Kinect - Techniques required to achieve the following display - kinect

Does anyone have any idea what technique I should use to make the display video shift left, right, up and down as in the video below? I want to achieve this with a Kinect but with a different idea.
Thanks in advance.
http://www.youtube.com/watch?v=V2hxaijuZ6w

EDIT:
Now that I'm awake, I'll go into better detail about this (it apparently took me a week to wake up).
So the Winscape project connects a real and virtual world by giving windows from the real world into a virtual world. The way it does this is act like the real world is part of the virtual world, and then changes the display of the monitors (disguised to look like windows) to replicate the view a person should see if they existed in the virtual world.
Imagine your virtual world.
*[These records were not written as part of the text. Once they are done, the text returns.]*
(* ===== verification/FsCache.v ===== *)
(** * The inode cache

    iget, idup, ilock, iunlock, iput, ialloc: they count the references of
    inodes and change no file, except that the last iput() of an inode without
    links empties it and ialloc() makes a new empty file. *)

From stdpp Require Import list_numbers gmap.
From S2P Require Import Prelude Mem Xattr Fs FsInv FsFile FsNode FsIO FsFree FsOps FsShare FsRange FsSpec.

Section cache.
Context (sb : superblock) (Hsb : sb_wf sb).

Abbreviation inv := (inv sb).
Abbreviation good := (good sb).
Abbreviation abs := (abs sb).

(** The references of an inode. *)
Definition ref_of (n : Z) (i : inode) : Z := if (0 <? i_ref i) && (i_inum i =? n) then i_ref i else 0.
Definition nref (s : fs) (n : Z) : Z := sum_with (ref_of n) (icache s).

(** The cache entries without the copies of the inodes. *)
Definition tag (i : inode) : Z * Z * Z * bool * bool := (i_dev i, i_inum i, i_ref i, i_locked i, i_valid i).
Definition tags (s : fs) : list (Z * Z * Z * bool * bool) := tag <$> icache s.

Lemma nref_tags s s' n : tags s' = tags s → nref s' n = nref s n.
Proof.
  unfold nref, tags. intros E.
  assert (∀ l, sum_with (ref_of n) l = sum_with (λ t, if (0 <? t.1.1.2) && (t.1.1.1.2 =? n) then t.1.1.2 else 0) (tag <$> l)) as H.
  { induction l as [|i l IH]; [done|]. cbn. f_equal. exact IH. }
  by rewrite !H, E.
Qed.

Lemma saves_tags ip inum s s' d : owns s ip inum → saves sb ip inum s s' d → tags s' = tags s.
Proof.
  intros (i & Hi & _) [A B _ _ _]. apply list_eq. intros k. unfold tags. rewrite !list_lookup_fmap.
  destruct (decide (k = ip)) as [->|Hne]; [|by rewrite A]. rewrite B, Hi. cbn. f_equal.
  unfold inode_at. by rewrite (list_lookup_total_correct _ _ _ Hi).
Qed.

(** A change of cache entries alone. *)
Record recached (s s' : fs) : Prop := {
  rc_dsk : dsk s' = dsk s;
  rc_brefs : brefs s' = brefs s;
  rc_hint : hint s' = hint s;
}.

Definition same_dnodes (s s' : fs) : Prop := ∀ n, inum_ok sb n → dnode sb s' n = dnode sb s n.

Lemma recached_inv s s' P : inv s P zero → recached s s' → cache_ok sb s' → same_dnodes s s' →
  inv s' P zero ∧ same_files sb s s'.
Proof.
  intros Hi [R1 R2 R3] Hc Hd. assert (inv s' P zero) as Hi'.
  { destruct Hi as [Hl [C1 C2 C3] _ Hb Hh]. split; [| |done|by rewrite R1|by rewrite R3].
    - apply (linked_frame sb s s' P Hl).
      + intros n i Hn _. unfold faddr. by rewrite Hd.
      + intros k b j _ _ _. unfold get_word. by rewrite R1.
    - split; rewrite R2; try done. intros b Hb'. rewrite <-C3 by done. unfold bit, get_bit. by rewrite R1. }
  split; [done|]. intros n o Hn Hoo. apply (content_keep sb Hsb s s' P P zero zero); try done.
  intros b _ x _. by rewrite R1.
Qed.

Lemma recached_good s s' : good s → recached s s' → cache_ok sb s' → same_dnodes s s' →
  (∀ ip n, owns s' ip n → read_dinode sb n (dsk s) = din ip s' ∧ d_type (din ip s') ≠ 0) →
  good s' ∧ ∀ n, inum_ok sb n → agree (abs s' n) (abs s n).
Proof.
  intros [(P & Hi) Hcl Hsz Hdead Hlive] Hr Hc Hd Ho. destruct (recached_inv s s' P Hi Hr Hc Hd) as [Hi' Hsf]. split.
  - split.
    + by exists P.
    + intros ip n Hown. rewrite (rc_dsk _ _ Hr). by apply Ho.
    + intros n Hn. rewrite Hd by done. by apply Hsz.
    + intros n Hn. rewrite Hd by done. by apply Hdead.
    + intros ip n Hown. by apply (Ho ip n).
  - intros n Hn. unfold abs. rewrite Hd by done. unfold agree. cbn. split_and!; try done. intros o Hoo. by apply Hsf.
Qed.

(** A change of one entry. *)
Section entry.
Context (s : fs) (ip : nat) (f : inode → inode) (i : inode).
Context (P : ptrs) (Hin : inv s P zero) (Hcl : clean sb s) (Hi : icache s !! ip = Some i).

Lemma recached_set : recached s (set_inode ip f s).
Proof using Type. by split. Qed.

Lemma nref_set n : nref (set_inode ip f s) n = nref s n - ref_of n i + ref_of n (f i).
Proof using Hi.
  unfold nref, set_inode; cbn [icache upd icache_set]. rewrite list_alter_insert with (x := i) by done.
  by rewrite (sum_with_insert _ _ _ i).
Qed.

Lemma owns_set k n : owns (set_inode ip f s) k n ↔
  if decide (k = ip) then 0 < i_ref (f i) ∧ i_valid (f i) = true ∧ i_inum (f i) = n else owns s k n.
Proof using Hi.
  unfold owns. setoid_rewrite set_inode_lookup. case_decide as E.
  - subst k. rewrite Hi. cbn. naive_solver.
  - done.
Qed.
(** [x] and [y]: references to open files and to inodes held by the running call. *)
Record sys_ok (sb : superblock) (x : nat → Z) (y : Z → Z) (s : sys) : Prop := {
  so_good : good sb (s_fs s);
  so_locks : Forall (eq false) (locks (s_fs s));
  so_fds : Forall (λ l, length l = Z.to_nat NOFILE) (ofile s);
  so_fd : ∀ l f, l ∈ ofile s → Some f ∈ l → (f < length (ftable s))%nat;
  so_ref : ∀ f ff, ftable s !! f = Some ff → f_ref ff = fdcount f s + x f ∧ 0 ≤ f_ref ff;
  so_idle : ∀ ff, ff ∈ ftable s → f_ref ff = 0 → f_type ff = FD_NONE;
  so_entry : ∀ ip, uses s ip → ∃ n, entry ip n (s_fs s);
  so_nref : ∀ n, nref (s_fs s) n = inode_refs n s + y n;
}.

(** ** Counting *)

Lemma is_fd_nonneg f o : 0 ≤ is_fd f o.
Proof. unfold is_fd. case_decide; lia. Qed.

Lemma fdcount_set p fd o o0 l s g : ofile s !! p = Some l → l !! fd = Some o0 →
  fdcount g (set_fd p fd o s) = fdcount g s - is_fd g o0 + is_fd g o.
Proof.
  intros Hp Hf. unfold fdcount, set_fd. cbn [ofile upd ofile_set]. rewrite (list_alter_insert _ _ _ l) by done.
  rewrite (sum_with_insert _ _ _ l) by done. rewrite (sum_with_insert _ _ _ o0) by done. lia.
Qed.

Lemma fdcount_pos f s l : l ∈ ofile s → Some f ∈ l → 1 ≤ fdcount f s.
Proof.
  intros Hl Hf. assert (is_fd f (Some f) ≤ sum_with (is_fd f) l) as H1 by (apply sum_with_elem_le; [intros; apply is_fd_nonneg|done]).
  assert (sum_with (is_fd f) l ≤ fdcount f s) as H2.
  { apply (sum_with_elem_le (λ l, sum_with (is_fd f) l)); [|done]. intros k _. apply sum_with_nonneg. intros; apply is_fd_nonneg. }
  assert (is_fd f (Some f) = 1) as E by (unfold is_fd; by rewrite decide_True). lia.
Qed.

Lemma entry_inum ip n s : entry ip n s → inum_at ip s = n.
Proof. intros (i & Hi & _ & Hn). unfold inum_at. by rewrite (inode_at_entry _ _ _ Hi). Qed.

(** The counts depend on the numbers of the inodes in use only. *)
Lemma inode_refs_ext n s s' : ftable s' = ftable s → cwd s' = cwd s →
  (∀ ip, uses s ip → inum_at ip (s_fs s') = inum_at ip (s_fs s)) → inode_refs n s' = inode_refs n s.
Proof.
  intros E1 E2 H. unfold inode_refs. rewrite E1, E2. f_equal; apply sum_with_ext.
  - intros ff Hff. unfold file_ref. destruct (on_inode ff) eqn:E; [|done]. rewrite H; [done|]. left. by exists ff.
  - intros [ip|] Hip; [|done]. cbn. rewrite H; [done|]. by right.
Qed.

Lemma inode_refs_use n s ip : uses s ip → n = inum_at ip (s_fs s) → 1 ≤ inode_refs n s.
Proof.
  intros Hu ->. unfold inode_refs.
  assert (∀ ff, ff ∈ ftable s → 0 ≤ file_ref (s_fs s) (inum_at ip (s_fs s)) ff) as P1.
  { intros ff _. unfold file_ref, one. repeat case_match; lia. }
  assert (∀ o, o ∈ cwd s → 0 ≤ cwd_ref (s_fs s) (inum_at ip (s_fs s)) o) as P2.
  { intros [k|] _; cbn; unfold one; repeat case_match; lia. }
  pose proof (sum_with_nonneg _ _ P1) as N1. pose proof (sum_with_nonneg _ _ P2) as N2. destruct Hu as [(ff & Hff & Hi & <-)|Hc].
  - pose proof (sum_with_elem_le _ _ ff P1 Hff) as H. unfold file_ref at 1 in H. rewrite Hi, one_self in H. lia.
  - pose proof (sum_with_elem_le _ _ (Some ip) P2 Hc) as H. cbn in H. rewrite one_self in H. lia.
Qed.

(** ** Changes of the table and of the descriptors *)

Section inv.
Context (sb : superblock) (Hsb : sb_wf sb).

Abbreviation sys_ok := (sys_ok sb).

Lemma sys_ok_ext x x' y y' s : sys_ok x y s → (∀ f, x' f = x f) → (∀ n, y' n = y n) → sys_ok x' y' s.
Proof.
  intros [H1 H2 H3 H4 H5 H6 H7 H8] Ex Ey. split; try done.
  - intros f ff Hf. rewrite Ex. by apply H5.
  - intros n. by rewrite Ey.
Qed.

Lemma set_file_lookup f g s k : ftable (set_file f g s) !! k = if decide (k = f) then g <$> ftable s !! f else ftable s !! k.
Proof.
  unfold set_file. cbn [ftable upd ftable_set]. case_decide as E; [subst; apply list_lookup_alter_eq|]. by apply list_lookup_alter_ne.
Qed.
It doesn't necessarily have an end to it, but there's a point where you stop trying to render stuff into it, so let's say the world in enclosed in a box that contains all the rendered elements. Now what Winscape does is make it appear that the virtual world actually exists in the real world, and that you can see it through the monitors.
First step is obviously to create your virtual world. For starters, I'd suggest just creating a literal box. Make each wall a difference color, or put color gradients on the walls. Make something simple. If you haven't already decided on a 3D framework to handle this, I'd suggest XNA. It's C#, which works with the Kinect SDK, and it's got a ton of tutorials online to help you. Once you've created your world, use XNA to place a camera inside the box and add some simple controls to rotate the camera. This will allow you to look around the box from the inside, to make sure the rendering is working as expected.
Once you've done that, you need to decide where to put your windows. These will be the viewpoints into your 3D scene. To demonstrate this concept, here's a picture I took from an XNA camera tutorial.
Note that, if you read the actual tutorial, they won't say the exact same thing as me because I'm just hijacking the picture to demonstrate my meaning. So, the (0,0,0) point is where your "eye" is. The pink rectangle would represent your window. Looking at the window, four lines are drawn from the eye to the corners of the pink window. These four lines are extended forward until they collide with the background, creating the green rectangle. This would be the rectangle that your eye can see through the window.
Note that XNA will actually handle a LOT of this for you. You simply need to create a camera in your virtual scene and move it around, doing some math to aim it directly at your window. You'll want that camera to be in the virtual space in a way that represent your location in the real world. You can do this by using the Kinect to get your real world coordinates in relation to itself, then configure your application to know where your Kinect is in relation to your windows. Combing that data, you can get the location of your eyes in relation to your monitors in the real world, and since the monitors are represented by the windows in the virtual world, you can figure out where you exist in the virtual world. So place the virtual camera where your head is in the virtual world, point it at the windows, and do some magic to make sure only the window is viewed by the camera.
Original semi-lucid rant:
Okay, I'm going to take a shot at this (it's almost 1 AM, so let me know if I did a less than brilliant job and I'll come back to it when I wake up).
First, it'll involve quite a bit of math that I'm just going to skim over. You have, essentially, three layers.
Person ---- "Windows" (Monitors) ---- Scene
The scene, of course, doesn't really exist. You have to kind of incorporate the person into a virtual world where the scene, which is really just a flat image, exists behind a wall. The only way the person can see said scene is through the windows in the wall, which in reality is faked by monitors.
So, here comes the math. The Kinect can calculate where you're standing in the room, and more importantly, where your head is. From this you can get a general sense of where your eyes are. You'll need to take this point (your eyes) and translate it into the coordinates you're using in your virtual world. Then, calculate what those eyes should be able to see through the virtual windows. You can do this by projecting lines from the eyes to each corner of a window, all the way through until it hits the "scene" picture. Each window will correspond to a rectangular area on the background picture. This rectangle is what needs to be drawn to the screen.
The trickiest part is going to be setting up virtual world to nearly perfectly mimic the real world. Essentially, a lot of configuration ("okay, this window is 1.5 meters above the Kinect.. and .25 meters to its left.."). I'm also not sure how far back you should put the scene picture. If I think of something, I'll come back to this, but you can certainly just try it out and figure out a distance that works well for your set up.
Oh wait, now I know why I couldn't figure out the distance. It's because that example is using a 3D simulation. Pretty nifty. So you'd just need to figure out where you want to play your windows in the simulation or whatnot.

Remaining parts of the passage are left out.